Akan tetapi, ada juga kontradiksi simbolik atau dinamika simbolisasi
perempuan yang penting untuk dicermati. Secara simbolik, perempuan mendapatkan
tempat yang sangat terhormat dalam imajinasi orang Indonesia. Misalnya, bumi
Nusantara yang membentang dari Sabang sampai Merauke selain disebut tanah air
namun disebut sebagai ibu pertiwi, seperti pada ungkapan “Pahlawan kita telah
gugur dan kembali ke Pangkuan Ibu Pertiwi.” Masyarakat pedesaan di Jawa,
mempunyai miros mengenai Dewi Sri sebagai lambang kesuburan tanah pertanian.

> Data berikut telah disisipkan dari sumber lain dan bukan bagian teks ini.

(** C4.  With the hover mode bubble, [applyInteractions] is the interaction
    step run on the array in which every particle's radius and opacity have
    been set to their cached initial values ([bubbleReset]); with the
    pointer inactive or hover disabled it is that reset alone.  So with
    hover mode bubble and hover disabled, every particle ends a full tick
    with radius and opacity equal to their cached initial values. *)
Theorem bubble_reset_is_unconditional (M : MathLib) (e : Engine.t)
  (qtree : QuadTree.t) (timestamp : Q) :
  onhover_mode (Engine.config e) = mode_bubble ->
  applyInteractions M qtree (Engine.mouse e) (Engine.config e)
    (Engine.refs (Engine.particles e)) (Engine.particles e) =
  interactNeighbours M qtree (Engine.mouse e) (Engine.config e)
    (map bubbleReset (Engine.particles e)) /\
  Forall atBaseline (map bubbleReset (Engine.particles e)) /\
  (mouse_active (Engine.mouse e) = false \/
   onhover_enable (Engine.config e) = false ->
   applyInteractions M qtree (Engine.mouse e) (Engine.config e)
     (Engine.refs (Engine.particles e)) (Engine.particles e) =
   map bubbleReset (Engine.particles e)) /\
  (onhover_enable (Engine.config e) = false -> Engine.firstFrame e = false ->
   Forall atBaseline (Engine.particles (Engine.render M e timestamp))).
Proof.
  intro Hm.
  assert (Hoff : forall qt h,
            mouse_active (Engine.mouse e) = false \/
            onhover_enable (Engine.config e) = false ->
            applyInteractions M qt (Engine.mouse e) (Engine.config e)
              (Engine.refs h) h = map bubbleReset h).
  { intros qt h Hor. rewrite applyInteractions_bubble by exact Hm.
    unfold interactNeighbours.
    destruct Hor as [-> | ->]; [reflexivity|]. rewrite orb_true_r. reflexivity. }
  split; [apply applyInteractions_bubble, Hm|].
  split; [rewrite Forall_map; apply Forall_forall; intros p _; split; reflexivity|].
  split; [apply Hoff|].
  intros He Hf. rewrite (render_particles M e timestamp Hf).
  rewrite Hoff by (right; exact He).
  rewrite Forall_map, Forall_map. apply Forall_forall. intros p _.
  apply update_atBaseline. split; reflexivity.
Qed.

Lemma bubble_reset_witness :
  Forall atBaseline (Engine.particles (Engine.render rationalMath bubbleSample 16)) /\
  map Particle.radius (Engine.particles (Engine.render rationalMath bubbleSample 16))
  = [1].
Proof.
  split.
  - apply (bubble_reset_is_unconditional rationalMath bubbleSample
             (Engine.buildTree bubbleSample) 16 eq_refl); reflexivity.
  - vm_compute. reflexivity.
Defined.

Disini, tanah negri dimaknai sebagai entitas yang bersifat feminim dan negri yang
tegak diatasnya pun juga dicitrakan sebagai memiliki watak feminim, yaitu
melindungi, merawat dan menumbuhkan.
Sayangnya, simbolisasi seperti ini sering dimanfaatkan oleh laki-laki sebagai
pemanis untuk menenangkan perempuan, atau sebagai pembungkus nilai-nilai
patriarkhi yang sebenarnya lebih mewarnai hubungan laki-laki dan perempuan di
masyarakat. Gambaran “surga dibawah telapak kaki Ibu” sebenarnya mengandung
makna positif, yaitu peran reproduksi perempuan yang dijalankan perempuan, yaitu
menstruasi, hamil, melahirkan dan menyusui adalah peran biologis yang harus diakui,
dihargai, dan dilindungi. Secara normatif, sangat tidak pantas jika anak mengabaikan
orang yang menjadi jalan kehadirannya di dunia dan yang telah mempertaruhkan
nyawanya, dalam proses reproduksi tersebut. Sama tidak pantasnya bagi suami untuk
merendahkan atau mengabaikan istri karena peran reproduksi yang sangat penting
ini. Akan tetapi, pengakuan dan penghargaan seperti ini seringkali dibelokkan untuk
memberi penegasan bahwa tempat yang cocok bagi perempuan adalah rumah.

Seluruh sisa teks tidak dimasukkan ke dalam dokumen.